それは当然といえば当然である。綱は『妖』も悪い者は一部だけであり、ほとんどが静かに、人に迷惑を掛けないように生きている者だと逢と出会い知った。
とはいえ、今まで『鬼斬』として妖を敵として切り伏せてきたこと、妖を絶対悪として葬ってきたことは変わらない。

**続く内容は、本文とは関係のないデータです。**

Lemma evict_node_spec c A x a p pa :
  Inv c A → kv_ok c A → A !! x = Some a → a_lock a = 0 → (∀ j, ¬ child_of A x j) →
  a_parent a = Some p → A !! p = Some pa → x ≠ root_node c →
  ∃ al c2 pn h3 r3,
    kv_free_segment (a_vals a) 0 (kv_allocator c) = Ok al ∧
    delete_leaf x (set_kv_allocator c al) = Ok c2 ∧
    record_remove x GPU (nodes c2) (kv_events c2) = Ok (h3, r3) ∧
    evicted_node c c2 (set_kv_events (set_nodes c2 h3) r3) A x p a pn.
Proof.
  intros Hinv Hkv Hx Hlock Hno Hp Hpa Hxr.
  destruct (free_node_spec c A x a (inv_ps c A Hinv) Hkv Hx) as (al & Hfree & Hal & Hpsz & Hpool).
  destruct (delete_leaf_spec (set_kv_allocator c al) A x p a pa (Inv_set_alloc c A al Hinv) Hx Hlock Hno Hp Hpa)
    as (c2 & n' & pn & k & Hdel & Hinv2 & Hcfg2 & Hev2 & Hes2 & Hpr2 & Hn' & Hpn & Hn2 & Hh2).
  cbn in Hn', Hpn, Hn2, Hh2, Hes2, Hpr2, Hev2.
  destruct (config_fields _ c2 Hcfg2) as (_ & Eps2 & Ee2 & Er2 & Est2 & Eal2). cbn in Eps2, Ee2, Er2, Est2, Eal2.
  assert (settings c2 = settings c) as Hset2 by (apply config_settings in Hcfg2; exact Hcfg2).
  set (pn2 := set_children pn (dict_del k (children pn))) in *.
  assert (nodes c2 !! p = Some pn2) as Hpn2 by by rewrite Hn2, lookup_insert_eq.
  destruct (record_removed_spec c c2 A x a p pn (dict_del k (children pn)) Hinv Hinv2 Hx Hxr Hpn Hn2 Hh2 Hset2)
    as (h3 & es & Hrec & Hinv3 & Hat3).
  assert (same_attrs (nodes c) (nodes c2)) as Hat2 by (rewrite Hn2; by apply (put_same_attrs _ p pn)).
  assert (delete x A !! p = Some pa) as Hpa'.
  { rewrite lookup_delete_ne; [done|]. intros <-. apply (Hno x). by exists a. }
  destruct (kv_ok_delete c (set_kv_events (set_nodes c2 h3) (enqueue_all es (kv_events c2))) A x a Hkv Hx)
    as [Hkv3 Hcons]; [done|by cbn; rewrite Eal2|by cbn; rewrite Eal2|by cbn; rewrite Eal2|].
  exists al, c2, pn2, h3, (enqueue_all es (kv_events c2)). split; [done|]. split; [done|]. split; [done|].
  constructor; try done.
  - rewrite <-Hset2. unfold settings. cbn.
    by destruct (enqueue_all_settings es (kv_events c2)) as [-> ->].
  - by eapply same_attrs_trans.
  - pose proof (rep_lookup _ _ _ (inv_rep c2 _ Hinv2) p pa pn2 Hpa' Hpn2) as Hr2.
    pose proof (children_nil_iff _ _ _ _ _ (inv_ps c2 _ Hinv2) (inv_rep c2 _ Hinv2)
      (inv_tree c2 _ Hinv2) p pa pn2 Hpa' Hpn2) as Hnil.
    unfold is_leaf. rewrite andb_true_iff, !Z.eqb_eq, (rn_lock _ _ _ _ _ Hr2). split.
    + intros [Hz Hl]. exists pa. split_and!; try done. by apply Hnil, zlen_0.
    + intros (pa' & Hpa2 & Hl & Hc). same_lookup. split; [|done]. by rewrite (proj2 Hnil Hc).
Qed.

そんな自分が妖の総本山に赴いてもいいのか、そして心の何処かに『朱天』、『涼香』という伝説の妖に出会うことに対する『恐怖』が確かに存在している。
「でも綱、貴女は逢ちゃんに招かれたんでしょう?なら平気よ。」
「え?」
「家に招く、仲良くなったとはいえ出会って数日の『鬼斬』をね。まあ西の山の妖からしたら別に私達『鬼斬』は敵視してないんでしょうけど…まあとにかくそれだけ信頼されてるってことよ。もし何かあっても逢ちゃんが守ってくれるわよ。」
「…そう、ですね」
そうか、私は信頼されているのか。
母に言われ初めてその事に気がついた綱は心が落ち着いていくのを感じた。
「ありがとうございます、母様。」
「いえいえ。ところで綱」
「はい、何でしょうか」
「報告中は長官と呼びなさいと言いましたよね?」
「あ…」
この後きっちりと説教をされた綱であった。